Dynamite phishing
This entry isn’t strictily Vienna-related, but since we pretty much have to represent for all Austrians (Except for the rocking folks from Linz and Graz, of course), I think I can safely share this with you. Just now, I got a nice mail from the folks at the Raiffeisen Bank group who told me that, because of new regulations to prevent money laundering, they have to check every e-banking account and kindly ask me to log in to prove I am a genuine customer. How thoughtful.

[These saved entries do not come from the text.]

(** ** The order of floating-point numbers *)

(** A number's place, compared lexicographically: sign and kind, exponent, mantissa. *)
Definition float_key (x : spec_float) : option (Z * Z * Z) :=
  match x with
  | S754_nan => None
  | S754_zero _ => Some (0, 0, 0)
  | S754_infinity s => Some (if s then -2 else 2, 0, 0)
  | S754_finite false m e => Some (1, e, Z.pos m)
  | S754_finite true m e => Some (-1, - e, - Z.pos m)
  end.
Definition key_lt (a b : Z * Z * Z) : Prop :=
  let '(a1, a2, a3) := a in let '(b1, b2, b3) := b in
  a1 < b1 ∨ a1 = b1 ∧ (a2 < b2 ∨ a2 = b2 ∧ a3 < b3).
Lemma SFltb_key x y : SFltb x y = true ↔
  match float_key x, float_key y with Some a, Some b => key_lt a b | _, _ => False end.
Proof.
  unfold SFltb. destruct x as [[] | [] | | [] m e], y as [[] | [] | | [] n f];
    cbn; try (split; [done | lia]); try (split; [lia | done]); try (split; lia).
  - destruct (Z.compare_spec e f); cbn; [| split; [done | lia] | split; [lia | done]].
    change (Pos.compare_cont Eq m n) with (Z.pos m ?= Z.pos n).
    destruct (Z.compare_spec (Z.pos m) (Z.pos n)); cbn; split; done || lia.
  - destruct (Z.compare_spec e f); cbn; [| split; [lia | done] | split; [done | lia]].
    change (Pos.compare_cont Eq m n) with (Z.pos m ?= Z.pos n).
    destruct (Z.compare_spec (Z.pos m) (Z.pos n)); cbn; split; done || lia.
Qed.
Lemma SFltb_trans x y z : SFltb x y = true → SFltb y z = true → SFltb x z = true.
Proof.
  rewrite !SFltb_key. destruct (float_key x) as [[[??]?]|], (float_key y) as [[[??]?]|],
    (float_key z) as [[[??]?]|]; cbn; lia.
Qed.
(** What is not above [x] is below what [x] is below. *)
Lemma SFltb_not_above x y z : SFltb x y = false → SFltb x z = true → float_key y ≠ None → SFltb y z = true.
Proof.
  intros Hxy Hxz Hy. apply not_true_iff_false in Hxy. rewrite SFltb_key in Hxy, Hxz |- *.
  destruct (float_key x) as [[[??]?]|], (float_key y) as [[[??]?]|], (float_key z) as [[[??]?]|];
    cbn in *; done || lia.
Qed.

(** ** One try *)

Section search.
Context (fref fdes : f64) (rf : cmx991_t) (Hrf : chip_ok cmx991_regs rf).
Implicit Types (s : search).

(** How far a pair of dividers is from the frequency asked for. *)
Definition gap (m n : Z) : f64 :=
  SFabs (SFsub 53 1024 fdes (f64_mul fref (f64_div (f64_of_Z n) (f64_of_Z m)))).
Definition in_rows (m n : Z) : Prop := MIN_M ≤ m < MAX_M ∧ MIN_N ≤ n < MAX_N.
Definition below (x : f64) (hz : Z) : Prop := SFltb x (f64_of_Z hz) = true.

Lemma dividers_set t m n : in_rows m n →
  cmx991_get_m (cmx991_set_n (cmx991_set_m t m) n) = m ∧
  cmx991_get_n (cmx991_set_n (cmx991_set_m t m) n) = n.
Proof.
  unfold in_rows, MIN_M, MAX_M, MIN_N, MAX_N. intros [Hm Hn]. split.
  - change (cmx991_get_m (cmx991_set_n (cmx991_set_m t m) n)) with (cmx991_get_m (cmx991_set_m t m)).
    apply (cmx991_dividers t m). lia.
  - apply (cmx991_dividers (cmx991_set_m t m) n). lia.
Qed.
Lemma offset_gap t m n : in_rows m n → offset fref fdes (cmx991_set_n (cmx991_set_m t m) n) = gap m n.
Proof.
  intros Hmn. destruct (dividers_set t m n Hmn) as [Hm Hn].
  unfold offset, cmx991_pll_actual_frequency. by rewrite Hm, Hn.
Qed.

(** The search's state: nothing found, and nothing changed; or a pair was found. *)
Record searching s : Prop := {
  sr_tmp : chip_ok cmx991_regs (tmp s);
  sr_found : chip_ok cmx991_regs (found s);
  sr_number : float_key (smallest_abs s) ≠ None;
  sr_err : err s = -1 ∧ smallest_abs s = f64_of_Z 100 ∧ found s = rf ∨
           err s = 0 ∧ ∃ m n, in_rows m n ∧ below (gap m n) 100;
}.
Definition near s : Prop := below (smallest_abs s) 1.

(** What [try_m_n] does. *)
Lemma try_tmp m n s : tmp (try_m_n fref fdes m n s) = cmx991_set_n (cmx991_set_m (tmp s) m) n.
Proof. unfold try_m_n. cbv zeta. by destruct (SFltb _ _). Qed.
Lemma try_smallest m n s : in_rows m n → smallest_abs (try_m_n fref fdes m n s) =
  if SFltb (gap m n) (smallest_abs s) then gap m n else smallest_abs s.
Proof.
  intros Hmn. unfold try_m_n. cbv zeta. rewrite offset_gap by done.
  change (smallest_abs (s <| tmp := _ |>)) with (smallest_abs s). by destruct (SFltb _ _).
Qed.
Lemma try_err m n s : in_rows m n →
  err (try_m_n fref fdes m n s) = if SFltb (gap m n) (smallest_abs s) then 0 else err s.
Proof.
  intros Hmn. unfold try_m_n. cbv zeta. rewrite offset_gap by done.
  change (smallest_abs (s <| tmp := _ |>)) with (smallest_abs s). by destruct (SFltb _ _).
Qed.
Lemma try_missed m n s : in_rows m n → SFltb (gap m n) (smallest_abs s) = false →
  found (try_m_n fref fdes m n s) = found s.
Proof.
  intros Hmn Hg. unfold try_m_n. cbv zeta. rewrite offset_gap by done.
  change (smallest_abs (s <| tmp := _ |>)) with (smallest_abs s). by rewrite Hg.
Qed.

About the only problem is I am not, and never was a customer at this bank. Oh, and there’s the rather, let’s call it creative grammar in the mail. Yup, you guessed right, the practice of phishing has reached the sunny, land-locked shores of our little country. I’ve gotten similar mails like this in the past days, and let me tell you, I am disappointed. The quality of the fake sites is abysmal, there’s silly jokes in the URLs (I guess you’d have to be pretty dense not to be alarmed by “index-NA-NA-NA-NA-HEY-HEY-HEY-GOOD-BYE.html”), and most of the images in those mails won’t load.
This specific piece of forged information takes the cake, however – have a look at the name of the attached file. I personally would not have a problem with it, but I guess it will be a very, very cold day in hell before any bank sends me an image called “transsexuals.gif”. Shame on you, account phishers! Get your act together before you try to expand your business into international waters!

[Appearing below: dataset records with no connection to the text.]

Lemma stands_digits m : 2 ^ 52 ≤ Z.pos m < 2 ^ 53 → Z.pos (digits2_pos m) = 53.
Proof. intros. by apply digits2_unique. Qed.
(** Integers [mm * b <= a * 2 ^ F < (mm + 1) * b] of which [m2] is the first or its
    successor: with enough bits below the point, the integral part is the quotient's. *)
Lemma rounded_quotient a b F mm m2 : 0 < b < 2 ^ F → 0 ≤ F → 0 ≤ a →
  mm * b ≤ a * 2 ^ F < (mm + 1) * b → m2 = mm ∨ m2 = mm + 1 → m2 / 2 ^ F = a / b.
Proof.
  intros Hb HF Ha Hmm Hm2. pose proof (Z.div_mod a b ltac:(lia)) as Hq.
  pose proof (Z.mod_pos_bound a b ltac:(lia)) as Hr. set (q := a / b) in *. set (r := a mod b) in *.
  symmetry. apply (Z.div_unique m2 (2 ^ F) q (m2 - 2 ^ F * q)); [| lia]. left.
  assert (q * 2 ^ F * b ≤ a * 2 ^ F) by nia.
  assert (a * 2 ^ F ≤ (q + 1) * 2 ^ F * b - 2 ^ F) by nia.
  assert (q * 2 ^ F < mm + 1) by (apply (Zmult_gt_0_lt_reg_r _ _ b); lia).
  assert (mm + 1 < (q + 1) * 2 ^ F) by (apply (Zmult_gt_0_lt_reg_r _ _ b); lia). lia.
Qed.
Lemma scaled_quotient q n m a b k l : 0 ≤ k → 0 ≤ l ≤ k + 53 → Z.pos m = a * 2 ^ k → Z.pos n = b * 2 ^ l →
  q * Z.pos n ≤ Z.pos m * 2 ^ 53 < (q + 1) * Z.pos n →
  q * b ≤ a * 2 ^ (k + 53 - l) < (q + 1) * b.
Proof.
  intros Hk Hl Hm Hn Hq. assert (0 < 2 ^ l) by lia.
  assert (2 ^ k * 2 ^ 53 = 2 ^ (k + 53 - l) * 2 ^ l) as E by (rewrite <- !Z.pow_add_r by lia; f_equal; lia).
  rewrite Hm, Hn, <- (Z.mul_assoc a), E in Hq. nia.
Qed.
Lemma halved_quotient q a b f s : 0 ≤ s ≤ f → q * b ≤ a * 2 ^ f < (q + 1) * b → 0 < b →
  q / 2 ^ s * b ≤ a * 2 ^ (f - s) < (q / 2 ^ s + 1) * b.
Proof.
  intros Hs Hq Hb. assert (0 < 2 ^ s) by lia.
  assert (2 ^ f = 2 ^ (f - s) * 2 ^ s) as E by (rewrite <- Z.pow_add_r by lia; f_equal; lia).
  pose proof (Z.div_mod q (2 ^ s) ltac:(lia)). pose proof (Z.mod_pos_bound q (2 ^ s) ltac:(lia)).
  rewrite E in Hq. split; nia.
Qed.
(** A division of integers, converted to an integer, is the integer division, when the
    divisor has no more bits than are left below the point. *)
Lemma stands_div x y a b p : stands x a → stands y b → 0 ≤ p ≤ 51 → a < 2 ^ p * b → b < 2 ^ (53 - p) →
  integral (f64_div x y) = Some (a / b).
Proof.
  intros Hx Hy Hp Hab Hb. pose proof (stands_range _ _ Hx). pose proof (stands_range _ _ Hy).
  apply stands_bound in Hx as (m & k & -> & Hk & Hm & Ha).
  apply stands_bound in Hy as (n & l & -> & Hl & Hn & Hbn).
  unfold f64_div, SFdiv, SFdiv_core_binary. cbn [Zdigits2 xorb].
  rewrite !stands_digits, fexp64 by done.
  replace (Z.min (Z.max (53 + - k - (53 + - l) - 53) (- 1074)) (- k - - l)) with (- (k + 53 - l)) by lia.
  replace (- k - - l - - (k + 53 - l)) with 53 by lia. cbn [Z.shiftl].
  change (Z.pos (Pos.iter xO m 53)) with (Z.shiftl (Z.pos m) 53). rewrite Z.shiftl_mul_pow2 by lia.
  pose proof (Z_div_mod (Z.pos m * 2 ^ 53) (Z.pos n) ltac:(lia)) as Hdm.
  destruct (Z.div_eucl (Z.pos m * 2 ^ 53) (Z.pos n)) as [q r]. destruct Hdm as [Hdm Hr].
  assert (2 ^ 52 ≤ q < 2 ^ 54) as Hq by nia.
  assert (q * b ≤ a * 2 ^ (k + 53 - l) < (q + 1) * b) as Hqb
    by (apply (scaled_quotient q n m); lia || done).
  destruct q as [| q | q]; [lia | | lia].
  assert (Z.pos (digits2_pos q) = 53 ∨ Z.pos (digits2_pos q) = 54) as Hd.
  { destruct (decide (Z.pos q < 2 ^ 53)); [left | right]; apply digits2_unique; lia. }
  destruct (round_positive q (- (k + 53 - l)) (new_location (Z.pos n) r))
    as (m2 & m3 & e & Hm2 & _ & -> & Hm3 & He); [lia.. |].
  set (s := Z.pos (digits2_pos q) - 53) in *. set (F := k + 53 - l - s).
  apply (halved_quotient _ _ _ _ s) in Hqb; [| lia..]. fold F in Hqb.
  assert (0 < 2 ^ s ≤ 2) by (destruct Hd as [Hd | Hd]; unfold s; rewrite Hd; cbn; lia).
  assert (2 ^ 52 ≤ Z.pos q / 2 ^ s) as Hmm.
  { apply Z.div_le_lower_bound; [lia |]. destruct Hd as [Hd | Hd]; unfold s in *; rewrite Hd in *; cbn in *; try lia.
    pose proof (digits2_bounds q) as Hqd. rewrite Hd in Hqd. lia. }
  assert (53 - p ≤ F) as HpF.
  { destruct (decide (53 - p ≤ F)); [done |]. exfalso.
    assert (2 ^ p * 2 ^ F ≤ 2 ^ 52) by (rewrite <- Z.pow_add_r by lia; apply Z.pow_le_mono_r; lia).
    assert (2 ^ 52 * b ≤ a * 2 ^ F) by nia.
    assert (a * 2 ^ F < 2 ^ p * b * 2 ^ F) by (apply Z.mul_lt_mono_pos_r; lia).
    replace (2 ^ p * b * 2 ^ F) with (2 ^ p * 2 ^ F * b) in * by lia.
    assert (2 ^ p * 2 ^ F * b ≤ 2 ^ 52 * b) by (apply Z.mul_le_mono_nonneg_r; lia). lia. }
  assert (2 ^ (53 - p) ≤ 2 ^ F) by (apply Z.pow_le_mono_r; lia).
  rewrite <- (rounded_quotient a b F (Z.pos q / 2 ^ s) m2) by (done || lia).
  unfold integral. cbn [cond_Zopp]. f_equal.
  destruct He as [[-> <-] | [-> <-]].
  - rewrite (proj2 (Z.leb_gt 0 _)) by lia. do 2 f_equal. lia.
  - rewrite (proj2 (Z.leb_gt 0 _)) by lia. assert (2 ^ F = 2 * 2 ^ (F - 1)) as ->.
    { rewrite <- (Z.pow_1_r 2) at 2. rewrite <- Z.pow_add_r by lia. f_equal. lia. }
    rewrite Z.div_mul_cancel_l by lia. do 2 f_equal. lia.
Qed.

there was something about phishing reaching austria’s metaphorical shores in the news, a couple of months ago already.
last august i got this:
“Sehr geehrter Kunde,
Die Deutsche Bank sorgt immer für die Sicherheit von unseren Kunden, […] In der letzten Zeit wurden die Betrügereiversuche, die Geldmittel von den Bankkonten zu stehlen, häufiger geworden. […] Wir bitten Sie, um das System richtig laufen zu lassen, die Form der zusätzlichen Autorisation auszufüllen. Wir hoffen, dass Sie unser neues Sicherheitssystem richtig einschatzen.”
well, as we all know raiffeisenbank is THE bank in upper austria (thanks to mr. vikerl scharinger who is spreading his fertility throughout linz..) But we guys still can spell simple verbs correctly! Your mail makes me think about a bunch of hackers sitting with the german dictionary and trying to get that damn translation done… guys, get yourself a secretary!
Mr. Philipp, i am working for Raiffeisen (thankfully not directly in the bank, but in the high class technical background somewhere located on the arse of vienna), and believe me there are lots of people that actually do that kind of shit.
its so darn easy to get their passwords, seriously. they click on every link and a really bad fake email is enough for them to tell everyone their password.
While this particular instance might seem a bit sloppy, I’ve seen *very* sophisticated phishing emails that disguised the target URI w/ javascript u.s.w.